Bill aims to revise 1901 law on taxes

Fund shift barred in 2-seat counties

A century-old law that regulates the way sales-tax revenue is disbursed in counties with dual seats has officials in seven Arkansas counties concerned about how hospitals, roads, industrial recruitment and other expenses will be funded.

Arkansas Act 81 of 1901 established dual county seats in 10 Arkansas counties, creating separate judicial districts and providing access to a courthouse within a day's travel for anyone in the county.

Under the act, in counties with two seats, districts are only allowed to use sales tax revenue collected in the district. Districts are not allowed to share sales tax revenue with the other district.

State legislators are addressing the act, hoping to amend it during the General Assembly. The House of Representatives passed House Bill 1743 on Monday, which would amend Act 81 of 1901, along with sections of other acts dating to 1881 that deal with county revenue. The bill now goes to the Senate.

Act 81 was mostly forgotten, officials said, until Mississippi County justices of the peace tried to call for a special countywide sales tax election to fund construction of a new courthouse in the Chickasawba District, which includes Blytheville.

Residents of the Osceola District objected, saying their tax revenue would go to the other district. The state Supreme Court upheld a circuit court's injunction of the election, ruling that use in the Chickasawba District of the countywide sales tax collected in the Osceola District would be illegal.

"This act has been missed for several years," said Chris Villines, executive director of the Association of Arkansas Counties. "Counties didn't even know about it. The Department of Finance and Administration didn't realize it existed."

The 10 counties in the state with dual seats are Arkansas, Carroll, Clay, Craighead, Franklin, Logan, Mississippi, Prairie, Sebastian and Yell, but only seven of those are mandated to keep tax revenue in the district where it is collected.

Arkansas, Carroll and Sebastian counties are allowed to disburse tax revenue regardless of where it is collected based on the discretion of their quorum courts. Villines said Act 81 allows counties with codified language in their charters to specify where revenue can be spent.
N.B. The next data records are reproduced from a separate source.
(** X6. A run deletes only when AutoDelete is set, and then only entries
    listed in the quarantine directory itself: every [os.unlink] or
    [shutil.rmtree] of a run is the deletion of one item of
    [os.listdir(QUARANTINE_DIR)]. *)
Theorem only_quarantine_entries_are_deleted
    (w : world) (cfg : config) (op : fs_op) :
  op ∈ ops (snd (run_scan w cfg)) →
  is_delete op = true →
  AutoDelete cfg = true
  ∧ ∃ items item,
      listdir w (PathLib.str (quarantine_dir cfg)) = Some items
      ∧ item ∈ items
      ∧ delete_op (PathLib.str (quarantine_dir cfg)) item = Some op.
Proof.
  intros Hin Hdel.
  destruct (run_scan_parts w cfg)
    as (head & l & tail & o & dels & _ & Hops & _ & _ & _ & [Hacc _] & Hdels).
  rewrite Hops in Hin. apply elem_of_app in Hin as [Hin|Hin].
  { apply elem_of_cons in Hin as [->|Hin]; [discriminate Hdel|].
    apply list_elem_of_singleton in Hin as ->. discriminate Hdel. }
  apply elem_of_app in Hin as [Hin|Hin]; [|by apply Hdels].
  specialize (Hacc op Hin). destruct op; try done; discriminate Hdel.
Qed.

Lemma only_quarantine_entries_are_deleted_witness :
  OpRmtree "C:\FilePurger\Quarantine\C"
    ∈ ops (snd (run_scan host_with_full_quarantine (documents_cfg false true)))
  ∧ is_delete (OpRmtree "C:\FilePurger\Quarantine\C") = true
  ∧ AutoDelete (documents_cfg false true) = true.
Proof.
  assert (OpRmtree "C:\FilePurger\Quarantine\C"
            ∈ ops (snd (run_scan host_with_full_quarantine
                          (documents_cfg false true)))) as H.
  { apply (list_elem_of_lookup_2 _ 2). vm_compute. reflexivity. }
  split; [exact H|]. split; [reflexivity|].
  exact (proj1 (only_quarantine_entries_are_deleted _ _ _ H eq_refl)).
Defined.

(** X8. Loading is idempotent: a configuration that was loaded, written
    back with its "all" category and loaded again comes out unchanged,
    because the extensions collected into "all" are already in lower case
    and are all found again in the categories, "all" itself included. *)
Theorem loading_is_idempotent (f : config_file) (cfg : config) :
  load_config_or_exit f = Ok cfg →
  load_config_or_exit (dump cfg) = Ok cfg.
Proof.
  intros Hload. unfold load_config_or_exit in Hload.
  destruct f as [| |raw]; try discriminate Hload.
  destruct (raw_PROGRAM_DATA_DIR raw) as [pdd|]; [|discriminate Hload].
  destruct (raw_EXCLUDE_DIRS raw) as [excl|]; [|discriminate Hload].
  destruct (raw_FILE_CATEGORIES raw) as [cats|]; [|discriminate Hload].
  injection Hload as <-.
  unfold dump, load_config_or_exit.
  cbn [raw_PROGRAM_DATA_DIR raw_EXCLUDE_DIRS raw_FILE_CATEGORIES
       raw_retention_days raw_dry_run raw_AutoDelete PROGRAM_DATA_DIR
       EXCLUDE_DIRS FILE_CATEGORIES retention_days dry_run AutoDelete default].
  set (L := sorted (elements (all_exts cats))).
  assert (all_exts (<["all" := L]> cats) = all_exts cats) as ->.
  { apply set_eq. intros x. rewrite !elem_of_all_exts. split.
    - intros (k & exts & e & Hk & He & ->).
      destruct (decide (k = "all")) as [->|Hne].
      + rewrite lookup_insert_eq in Hk. injection Hk as <-.
        apply elem_of_sorted, elem_of_elements in He.
        rewrite (all_exts_lowered cats e He).
        by apply elem_of_all_exts.
      + rewrite lookup_insert_ne in Hk
          by (intros E; apply Hne; symmetry; exact E).
        by exists k, exts, e.
    - intros Hx. exists "all", L, x. rewrite lookup_insert_eq.
      split; [done|]. split.
      + apply elem_of_sorted, elem_of_elements. by apply elem_of_all_exts.
      + symmetry. apply (all_exts_lowered cats). by apply elem_of_all_exts. }
  fold L. by rewrite insert_insert_eq.
Qed.

Lemma loading_is_idempotent_witness :
  load_config_or_exit (config_documents false) = Ok (documents_cfg false false)
  ∧ load_config_or_exit (dump (documents_cfg false false))
    = Ok (documents_cfg false false).
Proof.
  assert (load_config_or_exit (config_documents false)
          = Ok (documents_cfg false false)) as H
    by (vm_compute; reflexivity).
  split; [exact H|].
  exact (loading_is_idempotent _ _ H).
Defined.

End EffectTheorems.

(** ** Exclusion on absolute paths *)

Module PruningTheorems.
Import PyStr Spec AutoPurge UnderFacts WalkFacts.

(** X9. On absolute paths of letter drives, spelt without "." or "..",
    [is_under] is an exact test on components, whatever the working
    directory: [path] is under [prefix] if and only if both have the same
    drive letter in the same case and the components of [prefix] begin those
    of [path], compared as written. A name that merely begins with the last
    component of [prefix] is not under it. *)
Theorem is_under_compares_components
    (cwd : string) (c c' : ascii) (l l' : list string) :
  plain_char c = true → plain_char c' = true →
  Forall (fun s => proper_name s = true) l →
  Forall (fun s => proper_name s = true) l' →
  is_under cwd (render c l) (render c' l') = true
  ↔ c = c' ∧ l' `prefix_of` l.
Proof. apply is_under_render. Qed.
"This is an equity bill," Villines said of HB1743. "The crux of it is that you can't take away revenues and maintain a split."

Villines said if the act was upheld, motorists could drive on a two-lane, paved county road in one district of the county and then, when crossing the district line, immediately be on a gravel road.

"The amount of money given is going to have a devastating effect on some," he said.

Craighead County Judge Ed Hill said the act would be detrimental to the Eastern District of Craighead County.

The county has seats in Jonesboro and Lake City. Because of its population, Jonesboro collects nearly 80 percent of the county's sales tax.

"We'd have to keep separate budgets," Hill said. "It would be pretty confusing to do.

"We want to take it out of one pot."

Yell County Judge Mark Thone said his jail would have to close if Act 81 were enforced.

Yell County has seats in Dardanelle and Danville. The Northern District of the county collects at least 60 percent of its county sales tax, if not more, Thone said. The jail is in the Southern District.

"If the money collected in the north wasn't supposed to be spent in the south, you couldn't make the jail payments," Thone said. "Good grief, can you imagine keeping up with it all? It would be a financial hardship for everyone.

"Anybody can realize this is ridiculous."

Mississippi County appropriates a sales tax for its county hospitals in Blytheville and Osceola, raising about $3 million a year for the facilities. Because the Blytheville district contains about two-thirds of the county's population, the South Mississippi County Regional Medical Center could receive only $1 million of tax revenue, regardless of need, said Mississippi County Judge Randy Carney.

"It would hurt Osceola," Carney said. "They wanted to stop the election for the new courthouse in Blytheville, but it would hurt them in the long run.

"It would be a horrible miscarriage of justice. We'd need two sets of books for each of the eight county offices."

Villines said a Senate committee should discuss the act Thursday and legislators could vote on the bill to amend the act as early as Monday.

"If this fails, every county with two seats will be paying for it," Carney said.